As Cerdic says, it was a complete cockup.

And it was later used in the Suffrage movement as an example of why "the people" needed to run things, not the Aristocracy. There's rather a decent website on the matter;


Personal logo Swampster Supporting Member of TMP17 Aug 2018 2:09 a.m. PST

The current KS3 curriculum (children around 11-14) includes "-Britain as the first industrial nation the impact on society
-party politics, extension of the franchise and social reform"

I would be surprised if Peterloo didn't feature in that, and there are certainly resources available online which show that teachers do cover the event.

It is not specifically mentioned by name, but the curriculum only says what areas to cover, not the specific events in them.

It is a long time since British history taught mostly about kings and queens. The main exception would be the Tudors, since the individual religious leanings of the monarchs and Henry's desire for an heir affected the whole period.

Lee John Ayre17 Aug 2018 5:08 a.m. PST

It was covered as part of my History lessons in the late 1970s.

tinned fruit Supporting Member of TMP17 Aug 2018 5:01 p.m. PST

Learned about this in school as well as the Cato Street Conspiracy.

Green Tiger17 Aug 2018 10:09 p.m. PST

I also studied it at school.

arthur181517 Aug 2018 11:23 p.m. PST

A reproduction of a contemporary cartoon of Peterloo (by George Cruikshank, IIRC) appeared in the school history text book I was using for O-Level in 1969.
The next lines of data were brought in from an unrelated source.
(** [viewWidth] and [viewHeight] with the margins
    [{ top: 100, right: 200, bottom: 200, left: 200 }]. *)
Definition viewWidth (rootNode : D3.Node Overlay.Placed) : num :=
  add (add (span (extent (Overlay.x <$> nodes rootNode))) (ofQ 200)) (ofQ 200).

Definition viewHeight (rootNode : D3.Node Overlay.Placed) : num :=
  add (add (span (extent (Overlay.y <$> nodes rootNode))) (ofQ 100)) (ofQ 200).

(** *** Specification-level notions *)

(** [p] is a matched node, lies above one or lies below one. *)
Definition Related (ids : list string) (rootNode : D3.Node Feature)
    (p : D3.path) : Prop :=
  ∃ m, Highlights.Matched ids rootNode m ∧
       (Highlights.AncestorOrSelf p m ∨ Highlights.AncestorOrSelf m p).

End Draw.

(** * Properties *)

(** ** JavaScript truthiness *)

Section JsFacts.

Lemma truthy_str_true s : Js.truthy_str s = true ↔ s ≠ "".
Proof. destruct s; simpl; split; congruence. Qed.

Lemma truthy_str_false s : Js.truthy_str s = false ↔ s = "".
Proof. destruct s; simpl; split; congruence. Qed.

Lemma truthy_Some v : Js.truthy v = true ↔ ∃ s, v = Some s ∧ s ≠ "".
Proof.
  destruct v as [s|]; simpl.
  - rewrite truthy_str_true. split; [eauto | intros (? & [= ->] & ?); done].
  - split; [done | intros (? & ? & _); done].
Qed.

Lemma truthy_false v : Js.truthy v = false ↔ v = None ∨ v = Some "".
Proof.
  destruct v as [[|c s]|]; simpl; split; try done; eauto.
  intros [?|?]; done.
Qed.

End JsFacts.

(** ** Search *)

Section SearchFacts.
Import Search.

Lemma append_cons c s t : String c s +:+ t = String c (s +:+ t).
Proof. reflexivity. Qed.

Lemma append_empty_l s : "" +:+ s = s.
Proof. reflexivity. Qed.

Lemma startsWith_spec s q : startsWith s q = true ↔ ∃ post, s = q +:+ post.
Proof.
  revert s. induction q as [|a q IH]; intros s; simpl.
  - split; [eauto | by destruct s].
  - destruct s as [|b s]; simpl.
    + split; [done | intros [post H]; done].
    + destruct (Ascii.eqb_spec a b) as [->|Hne].
      * rewrite IH. split; intros [post H]; exists post;
          rewrite append_cons in *; congruence.
      * split; [done | intros [post H]; rewrite append_cons in H; congruence].
Qed.

Lemma includes_unfold s q :
  includes s q =
  startsWith s q || match s with EmptyString => false | String _ s' => includes s' q end.
Proof. by destruct s. Qed.

Lemma includes_spec s q : includes s q = true ↔ Substring q s.
Proof.
  unfold Substring. induction s as [|c s IH]; rewrite includes_unfold.
  - rewrite orb_false_r, startsWith_spec. split.
    + intros [post H]. by exists "", post.
    + intros (pre & post & H). destruct pre; [eauto | done].
  - rewrite orb_true_iff, IH, startsWith_spec. split.
    + intros [[post H] | (pre & post & H)].
      * by exists "", post.
      * exists (String c pre), post. rewrite append_cons. by rewrite H.
    + intros (pre & post & H). destruct pre as [|c' pre].
      * left. eauto.
      * right. exists pre, post. rewrite append_cons in H. congruence.
Qed.

Lemma trimStart_spec s :
  ∃ ws, s = ws +:+ trimStart s ∧ all_space ws = true ∧
        (∀ c, first_char (trimStart s) = Some c → is_space c = false).
Proof.
  induction s as [|c s (ws & Hs & Hws & Hfirst)]; simpl.
  - exists "". by repeat split.
  - destruct (is_space c) eqn:Hc.
    + exists (String c ws). rewrite append_cons. simpl. rewrite Hc, Hws.
      repeat split; [congruence | done].
    + exists "". simpl. repeat split. intros ? [= <-]. done.
Qed.

Lemma append_empty_r s : s +:+ "" = s.
Proof. induction s; [done|]. rewrite append_cons. congruence. Qed.

Lemma trimEnd_spec s :
  ∃ ws, s = trimEnd s +:+ ws ∧ all_space ws = true ∧
        (∀ c, last_char (trimEnd s) = Some c → is_space c = false) ∧
        first_char (trimEnd s) = (if all_space s then None else first_char s).
Proof.
  induction s as [|c s (ws & Hs & Hws & Hlast & Hfirst)]; simpl.
  - exists "". by repeat split.
  - destruct (trimEnd s) as [|d r] eqn:Hr.
    + rewrite append_empty_l in Hs. subst ws. rewrite Hws in *.
      destruct (is_space c) eqn:Hc; simpl.
      * exists (String c s). simpl. rewrite Hc. by repeat split.
      * exists s. repeat split; try done. intros ? [= <-]. done.
    + exists ws. rewrite append_cons, <- Hs. simpl in *.
      destruct (all_space s); [done|]. rewrite andb_false_r. by repeat split.
Qed.

(** [trim] removes a block of white space at each end and nothing else. *)
Lemma trim_spec s :
  ∃ ws1 ws2, s = ws1 +:+ trim s +:+ ws2 ∧
    all_space ws1 = true ∧ all_space ws2 = true ∧
    (∀ c, first_char (trim s) = Some c → is_space c = false) ∧
    (∀ c, last_char (trim s) = Some c → is_space c = false).
Proof.
  unfold trim.
  destruct (trimStart_spec s) as (ws1 & Hs & H1 & Hfirst).
  destruct (trimEnd_spec (trimStart s)) as (ws2 & Ht & H2 & Hlast & Hf).
  exists ws1, ws2. rewrite <- Ht. repeat split; try done.
  intros c. rewrite Hf. destruct (all_space (trimStart s)); [done | apply Hfirst].
Qed.

Lemma is_space_lower_char c : is_space (lower_char c) = is_space c.
Proof. destruct c as [[] [] [] [] [] [] [] []]; reflexivity. Qed.

Lemma lower_char_idemp c : lower_char (lower_char c) = lower_char c.
Proof. destruct c as [[] [] [] [] [] [] [] []]; reflexivity. Qed.

Lemma toLowerCase_idemp s : toLowerCase (toLowerCase s) = toLowerCase s.
Proof. induction s; simpl; [done|]. by rewrite lower_char_idemp, IHs. Qed.

Lemma toLowerCase_trimStart s :
  toLowerCase (trimStart s) = trimStart (toLowerCase s).
Proof.
  induction s as [|c s IH]; simpl; [done|].
  rewrite is_space_lower_char. by destruct (is_space c).
Qed.

Lemma toLowerCase_trimEnd s :
  toLowerCase (trimEnd s) = trimEnd (toLowerCase s).
Proof.
  induction s as [|c s IH]; simpl; [done|].
  rewrite <- IH, is_space_lower_char.
  destruct (trimEnd s); simpl; [by destruct (is_space c) | done].
Qed.

Lemma toLowerCase_trim s : toLowerCase (trim s) = trim (toLowerCase s).
Proof. unfold trim. by rewrite toLowerCase_trimEnd, toLowerCase_trimStart. Qed.


Lemma Selects_unique {A} (P : A → Prop) l l1 l2 :
  Selects P l l1 → Selects P l l2 → l1 = l2.
Proof.
  intros H1. revert l2. induction H1; intros l2 H2; inversion H2; subst;
    try done; f_equal; eauto.
Qed.

Lemma normalize_lower keyword :
  normalize (toLowerCase <$> keyword) = normalize keyword.
Proof.
  unfold normalize. destruct keyword as [k|]; simpl; [|done].
  destruct k as [|c k]; simpl; [done|].
  change (String (lower_char c) (toLowerCase k)) with (toLowerCase (String c k)).
  by rewrite <- toLowerCase_trim, toLowerCase_idemp.
Qed.











Lemma lower_trim_empty s : toLowerCase (trim s) = "" ↔ trim s = "".
Proof. by destruct (trim s). Qed.



Example search_empty_list : searchFeatures [] (Some "x") = [].
Proof. reflexivity. Qed.

Example search_empty_query :
  searchFeatures [mkFeature "a" (Some "Hello") "mandatory" None] (Some "") = [].
Proof. reflexivity. Qed.

Example search_blank_query :
  searchFeatures [mkFeature "a" (Some "Hello") "mandatory" None] (Some "  ") = [].
Proof. reflexivity. Qed.

Example search_case_insensitive :
  searchFeatures [mkFeature "a" (Some "Hello") "mandatory" None] (Some "HELLO") = ["a"].
Proof. reflexivity. Qed.

Example search_id_fallback :
  searchFeatures [mkFeature "Engine" None "optional" None;
                  mkFeature "b" (Some "") "optional" (Some "Engine");
                  mkFeature "gin" (Some "Tonic") "optional" None] (Some " GIN ")
  = ["Engine"].
Proof. reflexivity. Qed.


End SearchFacts.

(** ** Path to the root *)

Section PathToRootFacts.
Import PathToRoot.
Context (m : gmap string (option string)).

(** The loop returns the reversed chain appended to what was pushed. *)
Lemma walk_Chain c l path fuel :
  Chain m c l → length l < fuel →
  walk fuel m (Some c) path = Some (rev (path ++ l)).
Proof.
  intros Hc. revert path fuel.
  induction Hc as [c Ht Hm | c v Ht Hm Hv | c p l Ht Hm Hp Hl IH];
    intros path fuel Hfuel; simpl in Hfuel.
  - destruct fuel as [|fuel]; [lia|]. simpl. by rewrite Ht, Hm.
  - destruct fuel as [|[|fuel]]; [lia | lia |]. simpl. rewrite Ht, Hm.
    destruct v as [[|a s]|]; simpl in Hv; done.
  - destruct fuel as [|fuel]; [lia|]. simpl. rewrite Ht, Hm.
    rewrite IH by lia. by rewrite <- app_assoc.
Qed.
goragrad18 Aug 2018 1:30 p.m. PST

So the director of a movie wants to have it shown as part of the school curriculum – fancy that…

Tango01 Supporting Member of TMP18 Aug 2018 3:21 p.m. PST



Personal logo Swampster Supporting Member of TMP19 Aug 2018 2:31 a.m. PST

Another interview with Mike Leigh says that he spent 'five minutes' on it in his O level history. So he did study it, and I should imagine it was substantially longer than 5 minutes. He then bemoaned that even though he lived nearby, they weren't taken there. Perhaps they could have, but since the square was substantially changed even in his time, would he have learnt anything worthy of a day trip?

He perhaps needs to have looked at the actual curriculum before assuming that it is the same as it was even at the time his 20-something aged film crew learnt assuming that they can actually remember what they learnt.

The 'Manchester Histories' charity quoted by the Guardian is promoting awareness of Peterloo and has raised money from the National Lottery to do so, but I couldn't find any request for it to be on the curriculum hopefully they know it already is.

Tom D121 Sep 2018 9:24 a.m. PST

Learned about it in America as well. I'm often bemused when I hear calls for certain events to be taught in school that I learned about 50 years ago. Has the curriculum been dumbed down so much?